Mais do que isto ou é esquecido ou parece que se quer apagar de forma intencional.
Falar sobre os Punks que levaram porrada nas manifestações contra a McDonald ou contra as Touradas, isso já não serve para as narrativas bacocas destes documentários ou nas discussões que se possam ter sobre este movimento. Ignora-se que são os Punks que "okupam" as casas que o Estado ou os especuladores imobiliários que deixam ao abandono ou que lutam na rua contra a escumalha Nazi!
Pensar ou divulgar isto, parece proibitivo! Agora, passado estes anos todos, em que essa luta foi esquecida, ser Punk já é fixe desde que se esqueça as dores de quem combateu por algo que acreditava, algo correcto e para o bem da sociedade que ela própria ignora e despreza.

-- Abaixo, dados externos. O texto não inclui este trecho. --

(** X9: [parse] throws only on a header that is there and not empty, and
    what it throws is the unsecured decoder's exception: on the cookie's
    raw value, not empty, that every secret rejected; or, when the header
    has no cookie of the name, on the value every object inherits under
    that name. *)
Theorem parse_throws_inv n o d cookieHeader pOpts e :
  let c := (createCookie n o d).1 in
  let secrets := default [] (opt_secrets o) in
  let encrypt := default false (opt_encrypt o) in
  outcome (parse c cookieHeader pOpts) = Throw e ->
  exists header,
    cookieHeader = Some header
    /\ header <> ""
    /\ ((exists raw,
            cookie_parse header (spread (descriptor_options o) pOpts) !! n
              = Some raw
            /\ raw <> ""
            /\ Forall (rejected raw encrypt) secrets
            /\ UnsecuredJWT_decode raw = Throw e)
        \/ (exists v,
              cookie_parse header (spread (descriptor_options o) pOpts) !! n
                = None
              /\ obj_get n Object_prototype = Some v
              /\ UnsecuredJWT_decode_value v = Throw e)).
Proof.
  cbn zeta. unfold createCookie.
  destruct cookieHeader as [header|]; [|discriminate].
  destruct (String.eqb_spec header "") as [->|Hheader]; [discriminate|].
  intros Hthrow. exists header. split; [reflexivity|]. split; [assumption|].
  destruct (cookie_parse header (spread (descriptor_options o) pOpts) !! n)
    as [raw|] eqn:Hraw.
  - left. rewrite (parse_own _ _ _ _ raw) in Hthrow by assumption.
    destruct (String.eqb_spec raw "") as [_|Hne]; [discriminate|].
    apply decode_throws_inv in Hthrow as [Hall Hdec].
    exists raw. auto.
  - right. destruct (obj_get n Object_prototype) as [v|] eqn:Hv.
    + rewrite (parse_inherited _ _ _ _ v) in Hthrow by assumption.
      destruct (decode_value_outcome v (default false (opt_encrypt o))
                  (default [] (opt_secrets o)))
        as [[obj Hobj]|(e' & He' & Hdec)]; [congruence|].
      exists v. split; [reflexivity|]. split; [reflexivity|]. congruence.
    + rewrite parse_neither in Hthrow by assumption. discriminate.
Qed.

(** X11: the empty string goes through a descriptor unchanged: the header
    [serialize] makes of it, [parse] reads back as the empty string,
    without a call to the token library, whenever the cookie parser reads
    back what the cookie serializer wrote for the name. *)
Theorem serialize_parse_empty n o d sOpts pOpts env header :
  let c := (createCookie n o d).1 in
  reads_back n (spread (descriptor_options o) sOpts)
               (spread (descriptor_options o) pOpts) ->
  outcome (serialize c (VStr "") sOpts env) = Ok header ->
  parse c (Some header) pOpts = ([], Ok (VStr "")).
Proof.
  cbn zeta. intros Hback Hser.
  change (outcome (serialize (createCookie n o d).1 (VStr "") sOpts env))
    with (outcome (bind (ret "") (fun raw =>
            lift (cookie_serialize n raw
                    (spread (descriptor_options o) sOpts))))) in Hser.
  rewrite outcome_bind_lift in Hser. cbn in Hser.
  apply Hback in Hser as [Hheader Hraw].
  unfold createCookie. now rewrite (parse_own _ _ _ _ "") by assumption.
Qed.

(** X12: [isSigned] tells which encoder [serialize] uses: a signed
    descriptor has a first secret and asks for one token under it, signed
    or encrypted as [encrypt] says; an unsigned one has no secret and asks
    the unsecured encoder. *)
Theorem isSigned_selects_encoder n o d value claims sOpts env :
  let c := (createCookie n o d).1 in
  value <> VStr "" ->
  ProduceJWT_new value = Ok claims ->
  (isSigned c = true ->
   exists s0 rest,
     opt_secrets o = Some (s0 :: rest)
     /\ calls (serialize c value sOpts env) =
          [if default false (opt_encrypt o)
           then CallEncrypt (TextEncoder_encode s0)
           else CallSign (TextEncoder_encode s0)])
  /\ (isSigned c = false ->
      default [] (opt_secrets o) = []
      /\ calls (serialize c value sOpts env) = [CallUnsecuredEncode]).
Proof.
  cbn zeta. intros Hne Hnew.
  rewrite serialize_of_value, calls_bind_lift by assumption.
  destruct (encode_stamps_claims value claims (default [] (opt_secrets o))
              (default false (opt_encrypt o)) env Hnew) as (jwt & -> & _).
  unfold createCookie, createCookieFactory. cbn [fst isSigned calls].
  destruct (opt_secrets o) as [[|s0 rest]|]; cbn; split;
    try discriminate; intros _.
  - now split.
  - exists s0, rest. split; [reflexivity|].
    now destruct (default false (opt_encrypt o)).
  - now split.
Qed.

(** X14: the attributes a descriptor hands to the cookie library stack in
    three layers, the call's over the constructor's over the defaults
    [path: "/"] and [sameSite: "lax"]; a call without options hands over
    the descriptor's, and with no options anywhere the defaults are
    handed over. *)
Theorem attributes_stack o over :
  spread (descriptor_options o) over =
    spread cookie_defaults (spread (opt_attributes o) over)
  /\ spread (descriptor_options o) no_attributes = descriptor_options o
  /\ (opt_attributes o = no_attributes ->
      spread (descriptor_options o) no_attributes = cookie_defaults).
Proof.
  split; [apply spread_assoc|]. split; [apply spread_no_attributes|].
  intros Hnone. rewrite spread_no_attributes.
  unfold descriptor_options. now rewrite Hnone.
Qed.

(** X15: with a number as [maxAge], two reads of [expires] that are
    dates within the range of time values are as far apart as the clock
    readings they were made at, and such a read is not before its clock
    reading when [maxAge] is not negative. *)
Theorem expires_tracks_clock n o d maxAge env env' t t' :
  let c := (createCookie n o d).1 in
  opt_maxAge (opt_attributes o) = Defined maxAge ->
  expires c env = Some (ValidDate t) ->
  expires c env' = Some (ValidDate t') ->
  t' - t = Date_now env' - Date_now env
  /\ (0 <= maxAge -> Date_now env <= t).
Proof.
  cbn zeta. unfold createCookie, createCookieFactory. cbn [fst expires].
  rewrite descriptor_maxAge. intros ->. unfold new_Date.
  destruct (Z.abs (Date_now env + maxAge * 1000) <=? 8640000000000000);
    [|discriminate].
  destruct (Z.abs (Date_now env' + maxAge * 1000) <=? 8640000000000000);
    [|discriminate].
  intros [= <-] [= <-]. lia.
Qed.

(** X16: constructing a descriptor whose options have no [expires] leaves
    the diagnostics as they were; constructing one with [expires] adds at
    most one message, and after it any further construction under the
    same name adds none. *)
Theorem expires_warning_once n o o' d :
  let d1 := (createCookie n o d).2 in
  (attr_value (opt_expires (opt_attributes o)) = None -> d1 = d)
  /\ (length (console d1) <= S (length (console d)))%nat
  /\ (is_Some (attr_value (opt_expires (opt_attributes o))) ->
      (createCookie n o' d1).2 = d1).
Proof.
  cbn zeta. unfold createCookie, createCookieFactory. cbn [snd].
  rewrite !descriptor_expires.
  unfold warnOnceAboutExpiresCookie. set (msg := (_ +:+ _)%string).
  unfold warnOnce. split; [|split].
  - intros ->. reflexivity.
  - destruct (negb _); [lia|]. destruct (bool_decide _); [lia|].
    cbn. rewrite length_app. cbn. lia.
  - intros Hsome. rewrite (bool_decide_eq_true_2 _ Hsome). cbn [negb].
    assert (Hin : forall dd : Diagnostics,
              bool_decide (msg ∈ alreadyWarned dd) = true ->
              (if negb (bool_decide (is_Some
                     (attr_value (opt_expires (opt_attributes o')))))
               then dd
               else if bool_decide (msg ∈ alreadyWarned dd) then dd
               else {| alreadyWarned := {[msg]} ∪ alreadyWarned dd;
                       console := console dd ++ [msg] |}) = dd).
    { intros dd ->. now destruct (negb _). }
    destruct (bool_decide (msg ∈ alreadyWarned d)) eqn:Hd.
    + now apply Hin.
    + apply Hin. apply bool_decide_eq_true_2. cbn. set_solver.
Qed.

End DescriptorMore.

Section DescriptorRoundTrip.
Context {jose : Jose} {cookie : CookieLib} {laws : JoseLaws jose}.

(** X10: an encrypting descriptor reads back what it wrote: for a claims
    object [V] of JSON data whose stamped claims pass the decoders'
    check, the header [serialize] returns is parsed by the same
    descriptor to [V] with its [iat], whenever the cookie parser reads
    back what the cookie serializer wrote for the name and the token is
    not the empty string. *)
Theorem serialize_parse_secured n o d V sOpts pOpts env header :
  let c := (createCookie n o d).1 in
  let secrets := default [] (opt_secrets o) in
  isSigned c = true ->
  opt_encrypt o = Some true ->
  json_object V = true ->
  accepts_claims (stamped env V) = true ->
  reads_back n (spread (descriptor_options o) sOpts)
               (spread (descriptor_options o) pOpts) ->
  (forall t,
      outcome (encodeCookieValue (VObj V) secrets true env) = Ok t ->
      t <> "") ->
  outcome (serialize c (VObj V) sOpts env) = Ok header ->
  outcome (parse c (Some header) pOpts) = Ok (VObj (stamped env V)).
Proof.
  cbn zeta. intros Hsigned Hencrypt Hjson Hvalid Hback Htoken Hser.
  rewrite serialize_of_value, outcome_bind_lift in Hser by discriminate.
  rewrite Hencrypt in Hser. cbn [default from_option id] in Hser.
  destruct (outcome (encodeCookieValue _ _ _ _)) as [t|e] eqn:Henc;
    [|discriminate].
  apply Hback in Hser as [Hheader Hraw].
  specialize (Htoken t eq_refl).
  unfold createCookie in *.
  rewrite (parse_own _ _ _ _ t) by assumption.
  destruct (String.eqb_spec t "") as [->|_]; [contradiction|].
  rewrite Hencrypt. cbn [default from_option id].
  revert Hsigned. unfold createCookieFactory. cbn [fst isSigned].
  destruct (opt_secrets o) as [[|s0 rest]|] eqn:Hsecrets;
    cbn [default from_option id length Nat.ltb Nat.leb] in Henc |- *;
    try discriminate.
  intros _.
  apply (encode_encrypted_accepted V s0 rest) in Henc as (r & Hr & Hp);
    try assumption.
  rewrite (decode_first_accepted t _ [] s0 rest r)
    by (constructor || assumption).
  cbn. unfold payload_value. now rewrite Hp.
Qed.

Qual é que foi o intelectual ou artista dos últimos anos que levou na boca da polícia? Qual deles reclamou à séria da sua editora que o explora ou que explora outros? Não me lembro de ninguém, só de banalidades populistas como os feminismos à Capicua e aquela perua que queria transportes públicos só para mulheres - uma tia que nunca andou de autocarro, obviamente. Será por isso que não leio Peixotos, Tavares e quejandos? Hum...
Até dizer em público que se é Punk é porreiro. O título deste "post" é sacado de uma entrevista da autora de BD Cecília Silveira na Blimunda. A Cecília é amiga e sei que ela disse isto de uma forma coloquial e simpática numa conversa relaxada mas de repente é isto que sinto sobre "ser ou não ser punk". Tudo a gente é ou foi ou pode ser... Nada contra, a Liberdade do Punk permite-o, ao contrário que dizem os guardiões do "verdadeiro punk" - sabe-se lá se ainda existem ou que estejam preocupados com tal em 2017, no máximo acho que são coleccionadores de artefactos...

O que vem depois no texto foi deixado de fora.